(Stored data entries)
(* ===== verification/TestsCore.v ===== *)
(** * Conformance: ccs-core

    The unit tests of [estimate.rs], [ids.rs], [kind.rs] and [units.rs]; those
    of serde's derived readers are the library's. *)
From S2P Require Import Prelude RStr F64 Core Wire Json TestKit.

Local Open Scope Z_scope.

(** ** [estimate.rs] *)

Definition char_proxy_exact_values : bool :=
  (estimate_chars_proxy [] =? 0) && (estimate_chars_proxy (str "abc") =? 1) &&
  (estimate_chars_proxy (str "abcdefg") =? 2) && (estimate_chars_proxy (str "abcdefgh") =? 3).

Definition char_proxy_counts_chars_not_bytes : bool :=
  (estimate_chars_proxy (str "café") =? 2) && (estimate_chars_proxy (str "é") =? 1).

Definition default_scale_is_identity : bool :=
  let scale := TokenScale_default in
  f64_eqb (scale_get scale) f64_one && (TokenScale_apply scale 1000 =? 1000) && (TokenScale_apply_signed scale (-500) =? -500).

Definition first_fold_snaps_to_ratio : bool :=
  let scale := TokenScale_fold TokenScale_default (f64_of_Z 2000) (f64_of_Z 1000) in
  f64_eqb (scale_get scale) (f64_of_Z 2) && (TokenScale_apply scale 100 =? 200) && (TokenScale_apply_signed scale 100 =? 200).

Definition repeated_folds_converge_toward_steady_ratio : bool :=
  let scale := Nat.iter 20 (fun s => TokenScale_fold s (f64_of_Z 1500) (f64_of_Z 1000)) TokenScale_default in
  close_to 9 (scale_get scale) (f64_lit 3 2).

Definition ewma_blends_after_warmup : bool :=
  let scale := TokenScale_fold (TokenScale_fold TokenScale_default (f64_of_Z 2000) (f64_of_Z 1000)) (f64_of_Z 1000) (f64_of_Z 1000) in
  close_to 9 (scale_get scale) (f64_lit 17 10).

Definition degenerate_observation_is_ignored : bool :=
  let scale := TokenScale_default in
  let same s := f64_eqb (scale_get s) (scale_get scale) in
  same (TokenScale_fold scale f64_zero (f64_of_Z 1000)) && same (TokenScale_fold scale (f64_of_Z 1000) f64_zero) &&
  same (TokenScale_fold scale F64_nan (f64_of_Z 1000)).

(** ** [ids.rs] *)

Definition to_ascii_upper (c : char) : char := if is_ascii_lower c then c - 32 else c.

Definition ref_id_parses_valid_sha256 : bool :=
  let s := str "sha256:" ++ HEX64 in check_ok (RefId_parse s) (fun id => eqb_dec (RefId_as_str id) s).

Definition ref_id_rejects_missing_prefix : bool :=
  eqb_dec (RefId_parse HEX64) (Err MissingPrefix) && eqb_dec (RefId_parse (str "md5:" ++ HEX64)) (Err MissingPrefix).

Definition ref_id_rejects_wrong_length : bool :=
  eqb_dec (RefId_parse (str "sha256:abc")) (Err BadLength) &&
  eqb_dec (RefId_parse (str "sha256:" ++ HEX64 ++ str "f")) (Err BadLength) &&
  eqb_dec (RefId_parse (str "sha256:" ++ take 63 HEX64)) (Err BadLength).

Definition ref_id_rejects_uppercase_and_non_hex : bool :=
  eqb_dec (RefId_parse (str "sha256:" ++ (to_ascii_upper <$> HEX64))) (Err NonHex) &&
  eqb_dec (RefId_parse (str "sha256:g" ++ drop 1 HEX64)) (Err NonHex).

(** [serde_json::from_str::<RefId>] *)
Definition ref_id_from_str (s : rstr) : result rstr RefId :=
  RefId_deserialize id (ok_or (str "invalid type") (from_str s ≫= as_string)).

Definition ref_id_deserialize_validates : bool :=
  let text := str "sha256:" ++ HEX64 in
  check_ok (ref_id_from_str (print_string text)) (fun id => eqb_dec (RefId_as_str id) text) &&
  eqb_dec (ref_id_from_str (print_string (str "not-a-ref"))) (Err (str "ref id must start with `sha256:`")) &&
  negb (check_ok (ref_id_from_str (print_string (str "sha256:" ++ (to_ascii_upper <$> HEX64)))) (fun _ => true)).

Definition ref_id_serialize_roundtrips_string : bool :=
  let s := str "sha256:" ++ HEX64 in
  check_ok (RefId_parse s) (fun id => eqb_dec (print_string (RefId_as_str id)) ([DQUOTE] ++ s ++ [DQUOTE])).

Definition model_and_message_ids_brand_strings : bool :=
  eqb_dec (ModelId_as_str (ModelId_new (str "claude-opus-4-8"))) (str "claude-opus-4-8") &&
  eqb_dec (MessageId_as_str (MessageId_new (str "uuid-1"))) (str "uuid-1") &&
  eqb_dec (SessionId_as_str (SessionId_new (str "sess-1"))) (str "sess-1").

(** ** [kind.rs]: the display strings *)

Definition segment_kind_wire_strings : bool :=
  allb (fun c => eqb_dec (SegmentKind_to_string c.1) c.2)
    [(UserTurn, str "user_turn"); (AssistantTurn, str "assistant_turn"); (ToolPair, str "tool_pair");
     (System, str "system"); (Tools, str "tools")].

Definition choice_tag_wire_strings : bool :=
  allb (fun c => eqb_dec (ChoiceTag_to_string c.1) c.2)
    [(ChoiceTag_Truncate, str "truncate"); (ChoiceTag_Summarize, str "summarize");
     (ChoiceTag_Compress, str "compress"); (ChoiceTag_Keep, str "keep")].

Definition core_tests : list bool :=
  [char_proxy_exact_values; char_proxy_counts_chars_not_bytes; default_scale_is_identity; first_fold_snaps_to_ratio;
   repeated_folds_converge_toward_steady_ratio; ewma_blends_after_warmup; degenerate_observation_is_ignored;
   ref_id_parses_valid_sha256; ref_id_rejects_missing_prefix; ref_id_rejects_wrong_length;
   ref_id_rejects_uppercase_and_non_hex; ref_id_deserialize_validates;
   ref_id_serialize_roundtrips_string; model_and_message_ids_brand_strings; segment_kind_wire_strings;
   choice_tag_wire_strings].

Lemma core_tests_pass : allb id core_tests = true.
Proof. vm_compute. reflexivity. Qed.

▶ [WHAT THE TASK REQUIRES] Using the data above, reproduce exactly the lines from the line that contains "of serde's derived" through the line that contains "Definition repeated_folds_converge_toward_steady_ratio : bool", including both.

▶ [EXERCISE SOLUTION]
    of serde's derived readers are the library's. *)
From S2P Require Import Prelude RStr F64 Core Wire Json TestKit.

Local Open Scope Z_scope.

(** ** [estimate.rs] *)

Definition char_proxy_exact_values : bool :=
  (estimate_chars_proxy [] =? 0) && (estimate_chars_proxy (str "abc") =? 1) &&
  (estimate_chars_proxy (str "abcdefg") =? 2) && (estimate_chars_proxy (str "abcdefgh") =? 3).

Definition char_proxy_counts_chars_not_bytes : bool :=
  (estimate_chars_proxy (str "café") =? 2) && (estimate_chars_proxy (str "é") =? 1).

Definition default_scale_is_identity : bool :=
  let scale := TokenScale_default in
  f64_eqb (scale_get scale) f64_one && (TokenScale_apply scale 1000 =? 1000) && (TokenScale_apply_signed scale (-500) =? -500).

Definition first_fold_snaps_to_ratio : bool :=
  let scale := TokenScale_fold TokenScale_default (f64_of_Z 2000) (f64_of_Z 1000) in
  f64_eqb (scale_get scale) (f64_of_Z 2) && (TokenScale_apply scale 100 =? 200) && (TokenScale_apply_signed scale 100 =? 200).

Definition repeated_folds_converge_toward_steady_ratio : bool :=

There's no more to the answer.